The activities of volunteer groups like Hanoi Green are very commendable.
Since the beginning of the year, dozens of campaigns have been organized, contributing to cleaning up the environment, clearing the flow and spreading the message of green living to the community.
From those small but practical actions, many people are starting to pay more attention to the environment, realizing that a plastic bottle thrown into the canal today can last for decades.
However, it is also necessary to look directly at reality, volunteer groups, no matter how enthusiastic, cannot replace the responsibility of the whole society.
A group of a few dozen people cleaning up on weekends cannot run after thousands of people littering every day.
A canal that was just cleaned today may again be flooded with garbage after only a few days if community awareness does not change.
That is the paradox that exists in many cities, people who clean up trash cannot handle it, people who litter are still nonchalant.
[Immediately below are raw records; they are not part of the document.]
(** [_head], [_tail] and [_data]; [capacity] is the template argument. *)
Record RingBuffer := mk_ring {
  capacity : Z; _head : Z; _tail : Z; _data : Z → option T
}.

(** [static_assert (capacity && !(capacity & (capacity - 1)))] *)
Definition capacity_ok (capacity : Z) : bool :=
  negb (capacity =? 0) && (Z.land capacity (capacity - 1) =? 0).

Definition RingBuffer_init (capacity : Z) : RingBuffer :=
  mk_ring capacity 0 0 (λ _, None).

Definition next_pos (capacity pos : Z) : Z := Z.land (u64 (pos + 1)) (capacity - 1).

(** Both reads are of [_head]. *)
Definition size (r : RingBuffer) : Z :=
  let head := _head r in
  let tail := _head r in
  if tail >? head then u64 (tail - head) else u64 (tail + capacity r - head).

Definition full (r : RingBuffer) : bool := size r =? capacity r.

Definition set_slot (d : Z → option T) (i : Z) (o : option T) : Z → option T :=
  λ j, if decide (j = i) then o else d j.

Definition push (value : T) : ST RingBuffer bool := λ r,
  let tail := _tail r in
  let next_tail := next_pos (capacity r) tail in
  if next_tail =? _head r then Some (false, r)
  else Some (true, mk_ring (capacity r) (_head r) next_tail
                     (set_slot (_data r) tail (Some value))).

Definition pop : ST RingBuffer (option T) := λ r,
  let tail := _tail r in
  let head := _head r in
  if head =? tail then Some (None, r)
  else match _data r head with
       | Some v => Some (Some v, mk_ring (capacity r) (next_pos (capacity r) (_head r))
                                   (_tail r) (set_slot (_data r) head None))
       | None => None
       end.

(** [~RingBuffer]: the slots destroyed, and the storage left. *)
Fixpoint destroy_from (fuel : nat) (capacity head tail : Z) (d : Z → option T)
    : option (Z → option T) :=
  match fuel with
  | O => None
  | S f =>
      if head =? tail then Some d
      else match d head with
           | Some _ => destroy_from f capacity (next_pos capacity head) tail
                         (set_slot d head None)
           | None => None
           end
  end.
Definition RingBuffer_destroy (fuel : nat) (r : RingBuffer) : option (Z → option T) :=
  destroy_from fuel (capacity r) (_head r) (_tail r) (_data r).

(** * Positions *)

(** The [n]-th position the ring goes through. *)
Definition at_pos (cap : Z) (n : nat) : Z := Z.of_nat n mod cap.

(** A legal capacity. *)
Definition power_of_2 (cap : Z) : Prop := ∃ k, 0 ≤ k ≤ 63 ∧ cap = 2 ^ k.

Lemma power_of_2_range cap : power_of_2 cap → 0 < cap ≤ 2 ^ 63.
Proof.
  intros (k & Hk & ->). split; [apply Z.pow_pos_nonneg; lia|].
  apply Z.pow_le_mono_r; lia.
Qed.

Lemma land_mask cap z : power_of_2 cap → Z.land z (cap - 1) = z mod cap.
Proof.
  intros (k & Hk & ->). rewrite <- Z.land_ones by lia.
  by rewrite Z.ones_equiv, Z.sub_1_r.
Qed.

Lemma power_of_2_capacity_ok cap : power_of_2 cap → capacity_ok cap = true.
Proof.
  intros Hc. pose proof (power_of_2_range _ Hc). unfold capacity_ok.
  rewrite land_mask, Z_mod_same_full by done.
  by rewrite (proj2 (Z.eqb_neq _ _)) by lia.
Qed.

Lemma at_pos_range cap n : 0 < cap → 0 ≤ at_pos cap n < cap.
Proof. intros. apply Z.mod_pos_bound; lia. Qed.

Lemma next_pos_at cap n :
  power_of_2 cap → next_pos cap (at_pos cap n) = at_pos cap (S n).
Proof.
  intros Hc. pose proof (power_of_2_range _ Hc).
  pose proof (at_pos_range cap n ltac:(lia)).
  unfold next_pos. rewrite land_mask by done. unfold u64.
  rewrite wrap_id by (unfold in_unsigned; lia). unfold at_pos.
  rewrite Z.add_mod_idemp_l by lia. f_equal. lia.
Qed.

(** Two positions less than a turn apart coincide only when they are equal. *)
Lemma at_pos_inj cap h i j :
  0 < cap → Z.of_nat i < cap → Z.of_nat j < cap →
  at_pos cap (h + i) = at_pos cap (h + j) → i = j.
Proof.
  unfold at_pos. intros Hc Hi Hj E.
  assert (Z.of_nat (h + i) - Z.of_nat (h + j) =
    cap * (Z.of_nat (h + i) / cap - Z.of_nat (h + j) / cap)) as E2.
  { pose proof (Z.div_mod (Z.of_nat (h + i)) cap ltac:(lia)).
    pose proof (Z.div_mod (Z.of_nat (h + j)) cap ltac:(lia)).
    lia. }
  set (q := Z.of_nat (h + i) / cap - Z.of_nat (h + j) / cap) in *.
  rewrite !Nat2Z.inj_add in E2. assert (- cap < cap * q < cap) by lia.
  assert (q = 0) by nia. subst q. lia.
Qed.

Lemma at_pos_wrap cap h : 0 < cap → at_pos cap (h + Z.to_nat cap) = at_pos cap h.
Proof.
  intros Hc. unfold at_pos. rewrite Nat2Z.inj_add, Z2Nat.id by lia.
  replace (Z.of_nat h + cap) with (Z.of_nat h + 1 * cap) by lia. apply Z_mod_plus_full.
Qed.

(** Every slot is some position of the next turn. *)
Lemma at_pos_surj cap h s :
  0 < cap → 0 ≤ s < cap → ∃ i, Z.of_nat i < cap ∧ at_pos cap (h + i) = s.
Proof.
  intros Hc Hs. exists (Z.to_nat ((s - Z.of_nat h) mod cap)).
  pose proof (Z.mod_pos_bound (s - Z.of_nat h) cap Hc). split; [lia|].
  unfold at_pos. rewrite Nat2Z.inj_add, Z2Nat.id by lia.
  rewrite Z.add_mod_idemp_r by lia.
  replace (Z.of_nat h + (s - Z.of_nat h)) with s by lia. apply Z.mod_small; lia.
Qed.

(** * Contents of the slots *)

(** Starting at the [h]-th position, the slots hold [c 0], [c 1], ... *)
Definition slots (cap : Z) (d : Z → option T) (h : nat) (c : nat → option T) : Prop :=
  ∀ i, Z.of_nat i < cap → d (at_pos cap (h + i)) = c i.

Lemma slots_set cap d h c i o :
  0 < cap → slots cap d h c → Z.of_nat i < cap →
  slots cap (set_slot d (at_pos cap (h + i)) o) h (λ j, if decide (j = i) then o else c j).
Proof.
  intros Hc Hs Hi j Hj. unfold set_slot.
  destruct (decide (j = i)) as [->|Hne]; [by rewrite decide_True|].
  rewrite decide_False; [by apply Hs|]. by intros ?%at_pos_inj.
Qed.

Lemma slots_ext cap d h c c' :
  (∀ i, Z.of_nat i < cap → c i = c' i) → slots cap d h c → slots cap d h c'.
Proof. intros E Hs i Hi. by rewrite <- E, Hs. Qed.

(** Seen from the next position, the window slides by one. *)
Lemma slots_slide cap d h c :
  0 < cap → slots cap d h c →
  slots cap d (S h) (λ i, if decide (Z.of_nat i = cap - 1) then c O else c (S i)).
Proof.
  intros Hc Hs i Hi. case_decide as E.
  - rewrite <- (Hs O) by lia. f_equal.
    replace (S h + i)%nat with (h + 0 + Z.to_nat cap)%nat by lia. by apply at_pos_wrap.
  - rewrite <- Hs by lia. f_equal. f_equal. lia.
Qed.

(** * Operations without interference *)

(** The ring holds [xs], the oldest at the [h]-th position; all other slots are
    raw storage. *)
Record ring_ok (r : RingBuffer) (h : nat) (xs : list T) : Prop := {
  ro_cap : power_of_2 (capacity r);
  ro_head : _head r = at_pos (capacity r) h;
  ro_tail : _tail r = at_pos (capacity r) (h + length xs);
  ro_len : Z.of_nat (length xs) < capacity r;
  ro_slots : slots (capacity r) (_data r) h (λ i, xs !! i)
}.

Lemma ring_init_ok cap : power_of_2 cap → ring_ok (RingBuffer_init cap) 0 [].
Proof.
  intros Hc. pose proof (power_of_2_range _ Hc). constructor; simpl; try done; lia.
Qed.

Lemma head_eq_tail r h xs : ring_ok r h xs → _head r = _tail r ↔ xs = [].
Proof.
  intros [Hc Hh Ht Hl _]. pose proof (power_of_2_range _ Hc). rewrite Hh, Ht. split.
  - intros E. destruct xs; [done|].
    rewrite <- (Nat.add_0_r h) in E at 1. apply at_pos_inj in E; simpl in *; lia.
  - intros ->. by rewrite Nat.add_0_r.
Qed.

Lemma next_tail_eq_head r h xs :
  ring_ok r h xs →
  next_pos (capacity r) (_tail r) = _head r ↔ Z.of_nat (S (length xs)) = capacity r.
Proof.
  intros [Hc Hh Ht Hl _]. pose proof (power_of_2_range _ Hc).
  rewrite Ht, next_pos_at, Hh, <- Nat.add_succ_r by done. split.
  - intros E. destruct (decide (Z.of_nat (S (length xs)) = capacity r)); [done|].
    rewrite <- (Nat.add_0_r h) in E at 2. apply at_pos_inj in E; lia.
  - intros E. rewrite <- (at_pos_wrap (capacity r) h) by lia. f_equal. lia.
Qed.

Lemma push_run v r h xs :
  ring_ok r h xs → Z.of_nat (S (length xs)) < capacity r →
  ∃ r', push v r = Some (true, r') ∧ ring_ok r' h (xs ++ [v]) ∧ capacity r' = capacity r.
Proof.
  intros Hok Hl. pose proof (next_tail_eq_head _ _ _ Hok) as Hfull.
  destruct Hok as [Hc Hh Ht Hlen Hs]. pose proof (power_of_2_range _ Hc).
  unfold push. destruct (Z.eqb_spec (next_pos (capacity r) (_tail r)) (_head r)) as [E|_].
  { apply Hfull in E. lia. }
  eexists. split; [done|]. split; [|done]. constructor; simpl; try done.
  - rewrite Ht, next_pos_at by done. rewrite length_app. simpl. f_equal. lia.
  - rewrite length_app. simpl. lia.
  - rewrite Ht. eapply slots_ext; [|apply slots_set; [lia|exact Hs|lia]].
    intros i Hi. simpl. case_decide as E.
    + subst. rewrite lookup_app_r, Nat.sub_diag by lia. done.
    + destruct (decide (i < length xs)%nat); [by rewrite lookup_app_l|].
      rewrite lookup_ge_None_2 by lia. symmetry. apply lookup_ge_None_2.
      rewrite length_app. simpl. lia.
Qed.

Lemma push_full_run v r h xs :
  ring_ok r h xs → Z.of_nat (S (length xs)) = capacity r → push v r = Some (false, r).
Proof.
  intros Hok E. apply (next_tail_eq_head _ _ _ Hok) in E. unfold push.
  by rewrite E, Z.eqb_refl.
Qed.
Many canals, ditches, and ponds in Hanoi were once renovated at very high costs, but after a while, garbage reappeared, water was again polluted, and bad odors rose again.
The root cause is not because of the lack of garbage collectors, but because there are still too many people who lack awareness.
Speaking of environmental protection, many people often think of big campaigns. In fact, the simplest thing is not to litter indiscriminately.
Do not throw plastic bags into canals, do not dump garbage into sewers, do not turn ponds and lakes into waste storage yards.
If everyone could do that, the canals would have been clean for a long time. But practical experience shows that just propaganda is not enough, there must be strong enough sanctions.
Vietnamese law currently has full regulations to punish acts of littering and causing environmental pollution. The problem is that detection and handling in many places are not regular and not sufficiently deterrent.
If a person who litters is severely punished, it is not only handling a violation but also a warning to many others.
It is impossible to let the situation where people with awareness clean up, while people without awareness freely destroy. Environmental protection must start from the responsibility of each individual.
Young people are doing their part very well. They have contributed effort and time to clean up polluted canals.
The rest belongs to the community and functional agencies.
Each citizen needs to change their behavior, the government needs to strengthen inspection, supervision and strictly punish violations.
A green city is created by citizens who don't litter from the beginning.